Fri | Jul 19, 2019

Gov't committed to improving corporate governance in public sector - Clarke

Published:Thursday | December 13, 2018 | 12:00 AMPaul Clarke/Gleaner Writer
Makeba Bennett Easy (left), chief executive officer of the Private Sector Organisation of Jamaica (PSOJ), speaks with Fayval Williams (centre), Minister Without portfolio in the Ministry of Finance and the Public Service, and Howard Mitchell, PSOJ president. The occasion was the Public Bodies Corporate Governance Awards at the Jamaica Pegasus Hotel in New Kingston yesterday.

Minister of Finance and the Public Service Dr Nigel Clarke says that the Government is serious about improving corporate governance in the public sector.

"I am absolutely serious about improving corporate governance in the public sector. Without public trust, democracies cannot thrive, and so it is in the national interest to do everything that we can to increase public trust in the State," said Clarke during his keynote address at the Private Sector Organisation of Jamaica (PSOJ) Public Bodies Corporate Governance Awards ceremony at The Jamaica Pegasus hotel in New Kingston yesterday.

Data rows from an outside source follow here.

(** [containsDollar], the same text in both files. *)
Definition containsDollar (text : string) : bool :=
  let t := toLowerCase text in
  includes t "$" || includes t "usd" || includes t "dollar" || includes t "bucks".

(** The gather-and-redirect document of [sayGather], the same in both files
    but for the guard applied to the spoken text. *)
Definition gatherDocument (spokenText : string) : Twiml.VoiceResponse :=
  {| Twiml.gather :=
       {| Twiml.input := "speech"; Twiml.speechTimeout := "auto";
          Twiml.action := "/call/input"; Twiml.gatherMethod := "POST";
          Twiml.say := {| Twiml.voice := "alice"; Twiml.language := "en-GB";
                          Twiml.sayText := spokenText |} |};
     Twiml.redirect := {| Twiml.redirectMethod := "POST"; Twiml.url := "/call/input" |} |}.

(** ** [src/server.js] *)

Module Server.

Definition GBP_ONLY : string :=
  "Sorry, that’s in pounds. I will quote in £ only. Is the cleaning for a home or a business premises?".

Definition enforceGbpSpeech (text : string) : string :=
  if negb (truthy text) then text
  else if containsDollar text then GBP_ONLY
  else text.

Definition sayGather (text : string) : Twiml.VoiceResponse :=
  gatherDocument (enforceGbpSpeech text).

(** The [callState] Map; its key is [req.body.CallSid], which is
    [undefined] ([None]) when the request carries none. *)
Abbreviation CallState := (gmap (option string) Session).

Definition freshSession : Session :=
  {| transcript := []; stage := "start"; data := ∅ |}.

Definition getState (callState : CallState) (callSid : option string)
  : CallState * Session :=
  match callState !! callSid with
  | Some s => (callState, s)
  | None => (<[callSid := freshSession]> callState, freshSession)
  end.

Definition domesticHints : list string :=
  ["home"; "house"; "flat"; "apartment"; "studio"; "tenancy"; "landlord";
   "move out"; "move-out"].

Definition commercialHints : list string :=
  ["office"; "shop"; "warehouse"; "school"; "clinic"; "gym"; "venue"; "site";
   "business"; "restaurant"; "workplace"].

(** [includesAny(text, arr)]; [text] is [None] when the caller passes
    [undefined]. Only the text is lower-cased, the phrases are not. *)
Definition includesAny (text : option string) (arr : list string) : bool :=
  let t := toLowerCase (match text with
                        | Some v => if truthy v then v else ""
                        | None => ""
                        end) in
  existsb (fun x => includes t x) arr.

Definition detectCategory (text : string) : string :=
  let t := toLowerCase text in
  let d := someIncluded t domesticHints in
  let c := someIncluded t commercialHints in
  if d && negb c then "domestic"
  else if c && negb d then "commercial"
  else "".
(** X1: extraction raises nothing but [AttributeError], and it returns
    exactly when the payload is an object whose [gutterReport], and in it
    [miterCount] and [assets], are each falsy or an object. *)
Theorem extract_raises_only_on_non_objects (data : value) :
  (forall e, extract data = Raise e -> e = AttributeError) /\
  ((exists t, extract data = Ok t) <->
   (exists d g,
      data = VDict d /\
      or_empty_dict (entry d "gutterReport") = Some g /\
      or_empty_dict (entry g "miterCount") <> None /\
      or_empty_dict (entry g "assets") <> None)).
Proof.
  destruct data as [ | | | | | | d ];
    try (split; [ intros e H; cbv in H; injection H as <-; reflexivity
                | split; [ intros (t & H); cbv in H; discriminate H
                         | intros (d & g & H & _); discriminate H ] ]).
  unfold extract. rewrite gutter_spec. cbn [bind].
  pose proof (or_empty_dict_spec (entry d "gutterReport")) as Hg.
  destruct (or_empty_dict (entry d "gutterReport")) as [g | ] eqn:Eg.
  - rewrite Hg. rewrite !get_entry. cbn [bind].
    pose proof (or_empty_dict_spec (entry g "miterCount")) as Hmc.
    pose proof (or_empty_dict_spec (entry g "assets")) as Ha.
    destruct (or_empty_dict (entry g "miterCount")) as [mc | ] eqn:Emc.
    + rewrite Hmc. rewrite !get_entry. cbn [bind].
      destruct (or_empty_dict (entry g "assets")) as [a | ] eqn:Ea.
      * rewrite Ha. rewrite get_entry. cbn [bind].
        split; [ intros e H; discriminate H | ].
        split; [ | intros _; eexists; reflexivity ].
        intros _. exists d, g. repeat split; congruence.
      * rewrite Ha. cbn [bind].
        split; [ intros e H; injection H as <-; reflexivity | ].
        split; [ intros (t & H); discriminate H | ].
        intros (d' & g' & Hd & Hg' & _ & Hno).
        injection Hd as <-. congruence.
    + rewrite Hmc. cbn [bind].
      split; [ intros e H; injection H as <-; reflexivity | ].
      split; [ intros (t & H); discriminate H | ].
      intros (d' & g' & Hd & Hg' & Hno & _).
      injection Hd as <-. congruence.
  - rewrite Hg. cbn [bind].
    split; [ intros e H; injection H as <-; reflexivity | ].
    split; [ intros (t & H); discriminate H | ].
    intros (d' & g' & Hd & Hg' & _).
    injection Hd as <-. congruence.
Qed.

(** *** Falsy values count as missing *)

Lemma or_kept_or v dflt : kept_or dflt v (Py.or_ v dflt).
Proof.
  unfold kept_or, Py.or_.
  destruct (Py.truthy v); [left | right]; split; reflexivity.
Qed.

Lemma get_object (v : value) (k : string) (x : value) :
  Py.get (Py.or_ v empty_dict) k = Ok x ->
  exists d, or_empty_dict v = Some d /\ x = entry d k.
Proof.
  intros H. pose proof (or_empty_dict_spec v) as Hs.
  destruct (or_empty_dict v) as [d | ].
  - rewrite Hs, get_entry in H. injection H as <-.
    exists d. split; reflexivity.
  - rewrite Hs in H. discriminate H.
Qed.
Lemma pieces_full b : length (pieces b) = piece_count b ↔ pieces b = seq 0 (piece_count b).
Proof.
  split; [|intros ->; apply length_seq]. unfold pieces. intros H.
  pose proof (filter_length_split (held b) (seq 0 (piece_count b))) as Hs.
  rewrite H, length_seq in Hs.
  destruct (List.filter (negb ∘ held b) (seq 0 (piece_count b))) eqn:E; [|simpl in Hs; lia].
  rewrite (filter_ext_elem _ (λ _, true)).
  - clear. induction (seq _ _) as [|x l IH]; simpl; congruence.
  - intros x Hx. destruct (held b x) eqn:F; [done|]. exfalso.
    assert (x ∈ List.filter (negb ∘ held b) (seq 0 (piece_count b))) as Hin.
    { apply elem_of_filterb. simpl. by rewrite F. }
    rewrite E in Hin. set_solver.
Qed.

(** * Properties *)

(** On a bit field whose bytes cover its pieces neither [set] nor [unset]
    panics, both keep the bit field well formed, and afterwards [have] answers
    as before for every other piece, while the piece itself is held (if it is a
    piece of the torrent) after [set] and not held after [unset]. *)
Theorem set_unset_have (b : BitField) (i : nat) (Hwf : wf b) :
  (∃ b', set b i = Some b' ∧ wf b' ∧ piece_count b' = piece_count b ∧
     ∀ j, have b' j = if decide (i = j) then Some (i <? piece_count b) else have b j) ∧
  (∃ b', unset b i = Some b' ∧ wf b' ∧ piece_count b' = piece_count b ∧
     ∀ j, have b' j = if decide (i = j) then Some false else have b j).
Proof.
  split.
  - destruct (set_spec b i Hwf) as (b' & ? & Hwf' & ? & Hh). exists b'.
    repeat split; try apply Hwf'; auto. intros j.
    rewrite !have_held, Hh by done. by case_decide.
  - destruct (unset_spec b i Hwf) as (b' & ? & Hwf' & ? & Hh). exists b'.
    repeat split; try apply Hwf'; auto. intros j.
    rewrite !have_held, Hh by done. by case_decide.
Qed.

Lemma set_unset_have_witness :
  ∃ b', set (empty 10) 9 = Some b' ∧ have b' 9 = Some true ∧ have b' 8 = Some false.
Proof.
  destruct (set_unset_have (empty 10) 9) as [(b' & Hb & _ & _ & Hj) _].
  - apply empty_wf.
  - exists b'. repeat split; [exact Hb|rewrite Hj; reflexivity|rewrite Hj; reflexivity].
Defined.

(** C40: The byte-and-bit loop of [difference] yields, in ascending order and
    without repetition, exactly the pieces whose bit is set in the receiver's
    bytes and clear in the argument's, bytes that are absent being read as
    zero: it equals one filter over the piece indices.  It does so for every
    pair of byte strings, of whatever lengths, so it never panics. *)
Theorem difference_reference (self other : BitField) :
  difference self other =
    List.filter (λ i, bit self i && negb (bit other i)) (seq 0 (piece_count self)) ∧
  NoDup (difference self other).
Proof.
  split; [|apply NoDup_difference]. rewrite difference_filter.
  apply filter_ext_elem. intros i [_ Hi]%elem_of_seq. simpl in Hi. unfold wanted.
  by rewrite (proj2 (Nat.ltb_lt _ _) Hi).
Qed.

(** [is_complete] holds exactly when [count] is the number of pieces, and
    setting a piece that is missing raises [count] by exactly one. *)
Theorem count_complete (b : BitField) (Hwf : wf b) :
  (is_complete b = Some true ↔ count b = Some (piece_count b)) ∧
  ∀ i, i < piece_count b → have b i = Some false →
    ∃ b' n, set b i = Some b' ∧ count b = Some n ∧ count b' = Some (S n).
Proof.
  split.
  - rewrite is_complete_spec, count_spec, !(inj_iff Some), bool_decide_eq_true by done.
    symmetry. apply pieces_full.
  - intros i Hi Hf. rewrite have_held in Hf by done. injection Hf as Hf.
    destruct (set_spec b i Hwf) as (b' & Hset & Hwf' & Hpc & Hh).
    exists b', (length (pieces b)). split; [done|]. rewrite !count_spec by done.
    split; [done|]. f_equal. apply (pieces_set b b' i); try done.
    intros j. rewrite Hh. case_decide; [|done]. by apply Nat.ltb_lt.
Qed.

Lemma count_complete_witness :
  ∃ b' n, set (empty 3) 1 = Some b' ∧ count (empty 3) = Some n ∧ count b' = Some (S n).
Proof.
  apply (proj2 (count_complete (empty 3) (empty_wf 3)) 1); [cbn; lia|reflexivity].
Defined.

(** A bit field taken from the wire answers for a piece without panicking
    exactly when the received bytes reach that piece: [have], [set] and
    [unset] all panic on a piece of the torrent that lies beyond them, and on
    no other. *)
Theorem from_wire_panics (bytes : list Z) (n i : nat) :
  let b := from_wire bytes n in
  (have b i = None ↔ i < n ∧ length bytes ≤ i / 8) ∧
  (set b i = None ↔ i < n ∧ length bytes ≤ i / 8) ∧
  (unset b i = None ↔ i < n ∧ length bytes ≤ i / 8).
Proof.
  simpl. unfold have, set, unset, from_wire. simpl.
  destruct (Nat.leb_spec n i); [repeat split; intros; simplify_eq; lia|].
  rewrite <-lookup_ge_None. destruct (bytes !! (i / 8)); simpl; naive_solver.
Qed.
End BitField.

He was speaking against the background of the recently tabled auditor general's report into the operations at Petrojam and its parent company, the Petroleum Corporation of Jamaica (PCJ).

The minister said that the Government was interested in the fundamental reforms that improved public trust.


Need for risk-taking


He noted that in order to effect change in a meaningful way that would positively impact the country, the Government would have to do things differently by taking risks.

"But to take risks, it means sometimes that the risks may pay off, sometimes they may not. It is because of what I just described that public trust is so important. Because when public trust is entrenched, Government can take risks in the interest of the people to advance our collective welfare, with the knowledge that the public understands that these actions are being taken in their interest and their interest only. And even if it does not pay, we know that action was taken in our interest," he stressed.

"So that is why actions that erode public trust need to be dealt with forcefully and firmly because public trust is the only currency that we have."

Mark Golding, opposition spokesman on finance and the public service, noted that it was important that solid governance principles are adopted and practised.

"This is obviously a critical time for us to be united around moving forward in a positive direction. We will support, as the Opposition, the efforts of the PSOJ to lobby the Government to elevate corporate-governance standards," said Golding.

"As we have seen in recent times and in looking backwards, there is grave danger in not having solid governance principles applied and followed in entities that are charged with responsibility for the public, including the management of assets."

He called the auditor general's report "a damning indictment on the total lack of governance structures and governance approaches" in the handling of what is actually the largest business enterprise in Jamaica.

He said that Parliament's Public Accounts Committee meeting on Tuesday, which was eventually aborted, shed more light on the operations at the state-owned oil refinery.

"In that meeting, more came out as to what was the effective blocking of the internal audit function within the PCJ group from operating in a robust way so as to protect public assets. It's a litany of woes that have been taking place there," noted Golding.

The National Health Fund was named the overall winner at the awards. The entity also copped four sectional awards, including first place in the category Function and Structure; first runner-up in the category of Corporate Governance Policies; and second runner-up in the Compliance and Disclosure of Information category.